Saturday, January 25, 2014

Support

Sharon D. Anderson
Stroke Survivors Tattler
January 22, 2014

-– There’s a fine line between under and over support and getting it “just-right”.

On Saturday, my mom celebrated her 100th birthday.  Garry, a good friend, was at the party.  He was sitting down to tie his shoes with one hand and another guest offered to tie his shoes for him.

Garry told her he could do it himself and proceeded to tie his shoes.  She was amazed that he could tie shoes with one hand.

It is really easy to do everything for stroke survivors.  However, the more you do for a survivor, the less they do for themselves.  It is difficult to watch a survivor struggle to put on socks or shoes or put water into the kettle to make tea, especially when you know that if you helped it would be much easier for them and you – at least in the short term.

It can be much easier to do activities yourself than to let the survivor do it themselves or assist only with the parts of the task they cannot do at the time.  Absolutely it will take less time to do it for them.  Absolutely you are more efficient.

However over the long term, they do less and less.  You are going to have do more.  It will get more and more onerous.  Over time, you will feel more burdened.

Survivors will not recover miraculously. Survivors can’t patiently wait and “hope” recovery will happen.

Survivors have to be engaged in everyday tasks to recover. They have to use their brain and their muscles.  Think about the young children who were left in their cribs in orphanages in countries like Romania, because there were too few staff.  Those children could not develop.  They didn’t talk or walk like children nurtured in normal family environments.

It is the same after stroke. Survivors need to be engaged in enriched environments, not lying in bed or sitting passively in front of the TV.

Exercise and repetition will help survivors recover and increase their capability.  When stroke survivors do what they can, to the best of their current capability, they learn what they can do.  They can learn to adapt the activity as they need to.  It doesn’t have to be done perfectly; just doing something interesting is useful.

However especially to begin with, both the survivor and their family partners are unsure about how much the survivor can do. Often people are worried about causing another stroke or making the survivor too tired.  Many times survivors are left in a room, just sitting there.  It can be just as easy to under-support the survivor as over-support them.

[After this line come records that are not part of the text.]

Lemma same_touch now p : same_progress (touch now <$> p) p.
Proof. by destruct p. Qed.
Lemma same_drop p : same_progress (gate_drop <$> p) p.
Proof. by destruct p. Qed.
Lemma same_hold p : same_progress (gate_hold <$> p) p.
Proof. by destruct p. Qed.
Lemma same_scanned n now p q : same_progress p q -> same_progress (add_scanned n now <$> p) (add_scanned n now <$> q).
Proof.
  assert (forall p, erase (add_scanned n now p) =
    (erase p) <| scanned_blocks := u64_add (erase p).(scanned_blocks) n |>) as E by done.
  unfold same_progress. destruct p as [p|], q as [q|]; simpl; try done.
  rewrite !E. intros Hpq%(inj Some). by rewrite Hpq.
Qed.

(** The promise of the facade: [shows n f db]: a scan call from height [n] reads from [f] what
    it would read from [db]. *)
Class BackendLaws {CS DB F P} `{!ScanBackend CS DB F P} (shows : Z -> F -> DB -> Prop) : Prop := {
  law_seed db from f : facade_seed db from = Ok f -> shows from f db;
  law_scan call f db db' sum : 1 <= call.(c_limit) ->
    height <$> call.(c_blocks) = seqZ call.(c_from) call.(c_limit) ->
    shows call.(c_from) f db -> inline_scan true call db = (db', Ok sum) ->
    exists f', facade_scan call f = (f', Ok sum) /\
    match facade_take f' with
    | (f2, Some u) => shows (call.(c_from) + call.(c_limit)) f2 db' /\
                      oc_result (commit u db) = CommitOk /\ oc_state (commit u db) = db'
    | (f2, None) => shows (call.(c_from) + call.(c_limit)) f2 db' /\ db' = db
    end;
}.

(** ** The lane's progress *)

Section Lane.
Context {U S : Type} (commit : U -> S -> Outcome S).

Lemma same_await (l : Lane U S) : same_progress (await_in_flight commit l).1.(lane_progress) l.(lane_progress).
Proof.
  unfold await_in_flight. destruct (in_flight l) as [[u|r]|]; simpl; [|by destruct r|done].
  destruct (oc_result _); simpl; rewrite same_drop, ?same_touch; done.
Qed.

Lemma same_spawn (l : Lane U S) : same_progress (spawn_next l).1.(lane_progress) l.(lane_progress).
Proof.
  unfold spawn_next. destruct (in_flight l); [done|]. destruct (queue l) as [|[]]; [done|].
  destruct (conn l); [apply same_hold|done].
Qed.

Lemma same_reap fuel : forall bound (l l' : Lane U S) r, reap commit fuel bound l = Some (l', r) ->
  same_progress l'.(lane_progress) l.(lane_progress).
Proof.
  induction fuel as [|fuel IH]; intros bound l l' r; cbn [reap].
  { destruct (_ <=? _); [by intros [= <- <-]|done]. }
  destruct (_ <=? _); [by intros [= <- <-]|].
  pose proof (same_await l) as Ha. destruct (await_in_flight commit l) as [l1 [[]|e]]; simpl in Ha.
  - pose proof (same_spawn l1) as Hs. destruct (spawn_next l1) as [l2 [[]|e]]; simpl in Hs.
    + intros ->%IH. by rewrite Hs.
    + intros [= <- <-]. by rewrite Hs.
  - by intros [= <- <-].
Qed.

Lemma same_submit sp u (l l' : Lane U S) r : submit_job commit sp u l = Some (l', r) ->
  same_progress l'.(lane_progress) l.(lane_progress).
Proof.
  unfold submit_job. set (l0 := l <| queue := _ |>). pose proof (same_spawn l0) as Hs.
  destruct (spawn_next l0) as [l2 [[]|e]]; simpl in Hs; [|by intros [= <- <-]].
  intros ->%same_reap. done.
Qed.

Lemma same_run_task (l : Lane U S) : same_progress (run_task commit l).(lane_progress) l.(lane_progress).
Proof.
  unfold run_task. destruct (in_flight l) as [[u|r]|]; simpl; try done.
  destruct (oc_result _); simpl; rewrite same_drop, ?same_touch; done.
Qed.
End Lane.

Section Sim.
Context `{Trees Fs Fo Fi Ns No} `{EqDecision Fs} `{EqDecision Fo} `{EqDecision Fi}.
Abbreviation CS := (ChainState Fs Fo Fi).
Context {DB F P TS : Type} `{B : !ScanBackend CS DB F P} (shows : Z -> F -> DB -> Prop) `{!BackendLaws shows}.
Context (tcs : TS -> result string CS).
Context (config : EngineConfig) (range_end : Z) (env : Z -> SubEnv TS) (local_mode : bool).
Hypothesis sparse : config.(sparse_persistence) = true.
Abbreviation L := (Loop (Fs := Fs) (Fo := Fo) (Fi := Fi) (DB := DB) (F := F) (P := P) (TS := TS)).

(** Another store and progress in the same loop state. *)
Definition put (s : L) (st : Store DB F P) (p : option Progress) : L := s <| lp_store := st |> <| lp_progress := p |>.

(** A lane whose pending units end in [db]. *)
Definition lane_at (l : Lane P DB) (db : DB) : Prop :=
  outcome commit l = (db, Ok tt) /\ lane_wf l /\ 1 <= l.(depth).

(** The inline state and the write-behind one before height [n]: equal but for the store, where
    the facade shows the inline database and the lane is on its way to it. *)
Definition sim (n : Z) (s1 s2 : L) : Prop := exists f l db,
  s1.(lp_store) = Inline db /\ s2 = put s1 (Behind f l) s2.(lp_progress) /\
  same_progress s2.(lp_progress) s1.(lp_progress) /\ shows n f db /\ lane_at l db.

(** Between a scan call that ends below [n] and the hand-over of its unit. *)
Definition sim_stash (n : Z) (s1 s2 : L) : Prop := exists f l db db',
  s1.(lp_store) = Inline db' /\ s2 = put s1 (Behind f l) s2.(lp_progress) /\
  same_progress s2.(lp_progress) s1.(lp_progress) /\ lane_at l db /\
  match facade_take f with
  | (f2, Some u) => shows n f2 db' /\ oc_result (commit u db) = CommitOk /\ oc_state (commit u db) = db'
  | (f2, None) => shows n f2 db' /\ db' = db
  end.

(** When the inline run of [m] gives a value, so does the write-behind run, and [R2] holds. *)
Definition follows {A} (R1 : L -> L -> Prop) (R2 : A -> L -> L -> Prop) (m : L -> L * Out A) : Prop :=
  forall s1 s2 s1' a, R1 s1 s2 -> m s1 = (s1', Val a) -> exists s2', m s2 = (s2', Val a) /\ R2 a s1' s2'.

Lemma follows_bind {A B'} R1 R2 R3 (m : Scan.M A) (k : A -> Scan.M B') :
  follows R1 R2 m -> (forall a, follows (R2 a) R3 (k a)) -> follows R1 R3 (Scan.bind m k).
Proof.
  intros Hm Hk s1 s2 s1' b HR. unfold bind. destruct (m s1) as [t1 [a|e| |]] eqn:E1; try done.
  destruct (Hm _ _ _ _ HR E1) as (t2 & -> & HR2). by apply Hk.
Qed.

(** Computations that neither read nor write the store and the progress. *)
Definition indep {A} (m : L -> L * Out A) : Prop :=
  forall s st p, m (put s st p) = let '(s', o) := m s in (put s' st p, o).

So I have some tips for getting the amount of support just right:
  1. Talk to each other!
  2. Share what you both would like!
  3. Make a pact to talk to each other about the amount of support the survivor wants and when and what you can do to help. 
  4. Set some long term goals, but break them down into doable chunks.
  5. If you think the expectations are too great or too little, talk about why and what you think they should be. 
  6. Don’t get angry when things don’t work out—brainstorm together about how it could be different. 
  7. Keep a diary or list of your successes.  Count the small victories as well as the large ones.